Recovery can mean different things for different people. That’s what my therapist says. Having a breakdown at twenty-four is part of who I am and, two years on, it’s part of what’s made me the resilient, hopeful phoenix-rising-from-the-ashes that gets to float in the sea and let her mind drift, happy to be alive. I was a wreck, back then. A year into my PhD and I had a depression and anxiety that got worse and worse until I was signed off sick from my course and had to spend a month in a residential care facility. Even after I left, I had to have daily visits from the crisis team – but that’s when I met my therapist, and she’s changed my life. Well, I have changed my life actually, but she gave me the tools to do it. I’ve done a lot of work to get better. I had to stop fighting myself. I’ve journalled, medicated, walked, stretched, got back into running. I’ve made best friends with Hope, which isn’t a joke: literally, the woman I saw waiting outside my therapist’s office three times a week is called Hope. It’s not a metaphor. In fact I called her Despair for a while, as we got to know each other. It made her laugh. But after Jamie slipped that note under my door at Christmas, it tested my new tools to the limit. I was so humiliated. I’d gone home for the holidays feeling so in balance, and suddenly there he was – my brother’s best friend joining us for the festivities – and the vibe between us had shifted. I was open to it.

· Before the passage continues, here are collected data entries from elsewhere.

Lemma ListAssigned_fails_on_one_failed_read_witness :
  ∃ u, u ∈ assigned_tokens store_two_tokens
       ∧ zscore_fails zscore_fails_on_a1 u = true
       ∧ GetAssignedTokensWithExpiry zscore_fails_on_a1 1000 store_two_tokens
         = (store_two_tokens,
            Err (Wrapped ("failed to get expiry for token " +:+ u) ErrRedis)).
Proof.
  apply (ListAssigned_fails_on_one_failed_read zscore_fails_on_a1 1000 "a1"
           store_two_tokens).
  - reflexivity.
  - by_compute.
  - reflexivity.
Defined.

(** X23. After a successful Assign at T, a listing at [now] whose reads
    answer reports for the token the remaining time T + 60 - now, or -1 once
    that is below -1. *)
Theorem ListAssigned_after_Assign
    (f f' : Faults) (T now : Z) (pick t : string) (r0 r : Redis) :
  AssignToken f T pick r0 = (r, Ok t) →
  smembers_fails f' = false → (∀ u, zscore_fails f' u = false) →
  ∃ m, GetAssignedTokensWithExpiry f' now r = (r, Ok m)
       ∧ m !! t = Some (Z.max (T + 60 - now) (-1)).
Proof.
  intros Ha Hs Hz.
  pose proof (AssignToken_Ok _ _ _ _ _ _ Ha) as [_ Hv].
  pose proof (GetAssignedTokensWithExpiry_store f' now r) as Hst.
  unfold GetAssignedTokensWithExpiry in *. unfold_st. rewrite Hs in *.
  simpl in *.
  destruct (expiry_loop_total f' now (elements (assigned_tokens r)) r ∅ Hz)
    as [m Hm].
  exists m. split.
  - destruct (expiry_loop f' now _ ∅ r) as [r1 res]. simpl in *. by subst.
  - rewrite (expiry_loop_Ok f' now _ r ∅ m Hm t).
    unfold view in Hv. injection Hv as _ Hin Hk.
    apply bool_decide_eq_true in Hin.
    rewrite decide_True by by apply elem_of_elements.
    unfold remaining_lease. by rewrite Hk.
Qed.

Lemma ListAssigned_after_Assign_witness :
  ∃ m, GetAssignedTokensWithExpiry no_faults 1045 store_assigned
       = (store_assigned, Ok m)
       ∧ m !! "a1" = Some (Z.max (1000 + 60 - 1045) (-1)).
Proof.
  apply (ListAssigned_after_Assign no_faults no_faults 1000 1045 "a1" "a1"
           store_generated store_assigned).
  - vm_compute. reflexivity.
  - reflexivity.
  - intros u. reflexivity.
Defined.

(** ** the sweeps when a score cannot be read *)

(** X7. The assigned sweep skips a token whose score it cannot read and
    reports no error for it: when SMEMBERS and the transaction answer, the
    sweep ends without a processing error, every token whose read failed is
    left as it was, however old its deadline, and every other token is swept
    as if no read had failed. *)
Theorem assigned_sweep_skips_unreadable_tokens
    (f : Faults) (releaseBefore deleteBefore : Z) (r : Redis) :
  smembers_fails f = false → exec_fails f = false →
  let out := cleanupAssignedTokens f releaseBefore deleteBefore r in
  ProcessingError out.2 = None
  ∧ (∀ t, zscore_fails f t = true → view out.1 t = view r t)
  ∧ (∀ t, zscore_fails f t = false →
          view out.1 t
          = view (cleanupAssignedTokens no_faults releaseBefore deleteBefore r).1
              t).
Proof.
  intros Hs He. cbv zeta.
  destruct (cleanupAssignedTokens_no_faults releaseBefore deleteBefore r)
    as (_ & _ & Hnf).
  destruct (cleanupAssignedTokens_cases f releaseBefore deleteBefore r)
    as [[? _]|[(_ & Hempty & ->)|[(_ & _ & ? & _)|(_ & _ & _ & Hres & _ & Hv)]]];
    try congruence.
  - cbn [fst snd]. split; [done|]. split; [done|].
    intros t _. rewrite Hnf. unfold assigned_sweep_on.
    change ((view r t).1.2) with (bool_decide (t ∈ assigned_tokens r)).
    rewrite Hempty.
    by rewrite (bool_decide_eq_false_2 (t ∈ (∅ : gset string)))
      by apply not_elem_of_empty.
  - cbv zeta in Hres, Hv. rewrite Hres, tally_error. split; [done|].
    split; intros t Ht; rewrite Hv; unfold assigned_action; rewrite Ht.
    + by case_decide.
    + rewrite Hnf. unfold assigned_sweep_on.
      change ((view r t).1.2) with (bool_decide (t ∈ assigned_tokens r)).
      change ((view r t).2) with (keepalive_tokens r !! t).
      case_decide.
      * by rewrite bool_decide_eq_true_2.
      * by rewrite bool_decide_eq_false_2.
Qed.

Lemma assigned_sweep_skips_unreadable_tokens_witness :
  let out := cleanupAssignedTokens zscore_fails_on_a1 1040 800 store_two_tokens
  in
  ProcessingError out.2 = None
  ∧ (∀ t, zscore_fails zscore_fails_on_a1 t = true →
          view out.1 t = view store_two_tokens t)
  ∧ (∀ t, zscore_fails zscore_fails_on_a1 t = false →
          view out.1 t
          = view (cleanupAssignedTokens no_faults 1040 800 store_two_tokens).1
              t).
Proof.
  apply (assigned_sweep_skips_unreadable_tokens zscore_fails_on_a1 1040 800
           store_two_tokens); reflexivity.
Defined.

(** The assigned sweep removes no token from the pool. *)
Lemma pool_kept_by_assigned_sweep f releaseBefore deleteBefore r :
  token_pool r
  ⊆ token_pool (cleanupAssignedTokens f releaseBefore deleteBefore r).1.
Proof.
  destruct (cleanupAssignedTokens_cases f releaseBefore deleteBefore r)
    as [[_ ->]|[(_ & _ & ->)|[(_ & _ & _ & ->)|(_ & _ & _ & _ & _ & Hv)]]];
    try done.
  intros t Ht. specialize (Hv t).
  apply (bool_decide_eq_true_2 (t ∈ token_pool r)) in Ht.
  apply (f_equal (λ v, v.1.1)) in Hv.
  change ((view r t).1.1) with (bool_decide (t ∈ token_pool r)) in *.
  unfold view in Hv at 1. cbn [fst] in Hv.
  apply (bool_decide_eq_true (t ∈ token_pool _)). rewrite Hv.
  case_decide; [|done].
  destruct (assigned_action _ _ _ _ _); unfold view; simpl; try done.
Qed.

(** X8. The pool sweep gives up on the first score it cannot read, before
    its transaction: when the read fails for some token of the pool,
    Reconcile returns an error and no token has left the pool, not even one
    the sweep had already found expired. *)
Theorem unreadable_score_aborts_the_pool_sweep
    (sched : schedule) (fa fp : Faults) (now : Z) (t : string) (r : Redis) :
  smembers_fails fp = false → t ∈ token_pool r → zscore_fails fp t = true →
  (∃ e, (CleanupExpiredTokens sched fa fp now r).2 = Err e)
  ∧ token_pool r ⊆ token_pool (CleanupExpiredTokens sched fa fp now r).1.
Proof.
  intros Hs Hin Hz.
  set (rB := now - TokenAutoReleaseTime). set (dB := now - TokenDeletionTime).
  assert (Hfail : ∀ r1, t ∈ token_pool r1 →
            (cleanupPoolTokens fp dB r1).1 = r1
            ∧ is_Some (ProcessingError (cleanupPoolTokens fp dB r1).2)).
  { intros r1 Hin1.
    destruct (cleanupPoolTokens_cases fp dB r1)
      as [[? _]|[(_ & Hempty & _)|[(_ & _ & _ & Hst & Herr)
         |[(_ & _ & Hall & _)|(_ & _ & Hall & _)]]]];
      try congruence.
    - rewrite Hempty in Hin1. by apply not_elem_of_empty in Hin1.
    - done.
    - specialize (Hall t Hin1). congruence.
    - specialize (Hall t Hin1). congruence. }
  split.
  - assert (∃ e, ProcessingError (cleanupExpiredTokens sched fa fp now r).2
                 = Some e) as [e He].
    { unfold cleanupExpiredTokens, run_sweeps. unfold_st. fold rB dB.
      destruct sched.
      - pose proof (pool_kept_by_assigned_sweep fa rB dB r t Hin) as Hin1.
        destruct (cleanupAssignedTokens fa rB dB r) as [r1 a]. cbn [fst] in *.
        destruct (Hfail r1 Hin1) as [_ [e He]].
        destruct (cleanupPoolTokens fp dB r1) as [r2 p]. cbn [fst snd] in *.
        rewrite collect_two_error, He. destruct (ProcessingError a); by eauto.
      - destruct (Hfail r Hin) as [_ [e He]].
        destruct (cleanupPoolTokens fp dB r) as [r1 p]. cbn [fst snd] in *.
        destruct (cleanupAssignedTokens fa rB dB r1) as [r2 a].
        cbn [fst snd] in *.
        rewrite collect_two_error, He. by eauto. }
    exists e. by apply CleanupExpiredTokens_error.
  - rewrite CleanupExpiredTokens_store, run_sweeps_store. fold rB dB.
    destruct sched.
    + pose proof (pool_kept_by_assigned_sweep fa rB dB r) as Hsub.
      destruct (Hfail (cleanupAssignedTokens fa rB dB r).1 (Hsub t Hin))
        as [-> _].
      done.
    + destruct (Hfail r Hin) as [-> _].
      apply pool_kept_by_assigned_sweep.
Qed.

(** Only the read of the score of "b1" fails. *)
Definition zscore_fails_on_b1 : Faults :=
  mkFaults false false false false (λ _, false) false
    (λ t, bool_decide (t = "b1")) false false.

‘Am I imagining this?’ he’d asked, after days of … something.

‘No,’ I’d said. ‘Knock on my door later,’ I eventually told him, after a family movie night where his foot ended up pressed against mine under the blanket and the nearness of him almost made me explode.

He never showed. His letter said he’d bottled it. I’d put myself out there and … well, it’s a good job I’d had all that therapy, because I needed every trick in the book to pull myself back together. Yeah, it was only a few days of whatever-it-was developing between us, but all my ‘positive thinking’ and ‘soothing visualisations’ had me thinking I’d actually get to have a bit of fun for once. Because, spoiler alert: nobody wants to date the woman who had a nervous breakdown. I had thought Jamie ‘got it’, what with his own trauma. I thought he understood me. So that’s what hit hardest. I know now that I should never have trusted him, because first impressions are nearly always right: he really is a vapid womaniser, and I will never fall for his charms again because I have worked too damned hard for my self-respect.

I’ve not seen him since then. We’ve avoided each other. Which is why it pisses me off so much when, standing up, with the seabed squashing sand between my toes, the sun forcing me to squint, I notice a stranger up on the beach who looks exactly like him. There’s Mum and Dad and my two brothers, Alex and Laurie, and there’s Laurie’s wife Kate, too. We got in an hour ago, the owners of the villa having kindly packed us a picnic basket for an early supper, which we schlepped down here, along with some beach chairs and our towels. Just the six of us. Except … I’m here, so that should be five bodies up there on the sand.

I lower my body back into the warmth of the sea and swim as close to the shore as possible, staying submerged so I can surreptitiously dislodge a wedgie. I turn to look again, now I’m closer. It’s then that I realise the sixth person up there with my family definitely isn’t a passing local or a figment of my imagination.

It is Jamie.

And I am suddenly absolutely furious.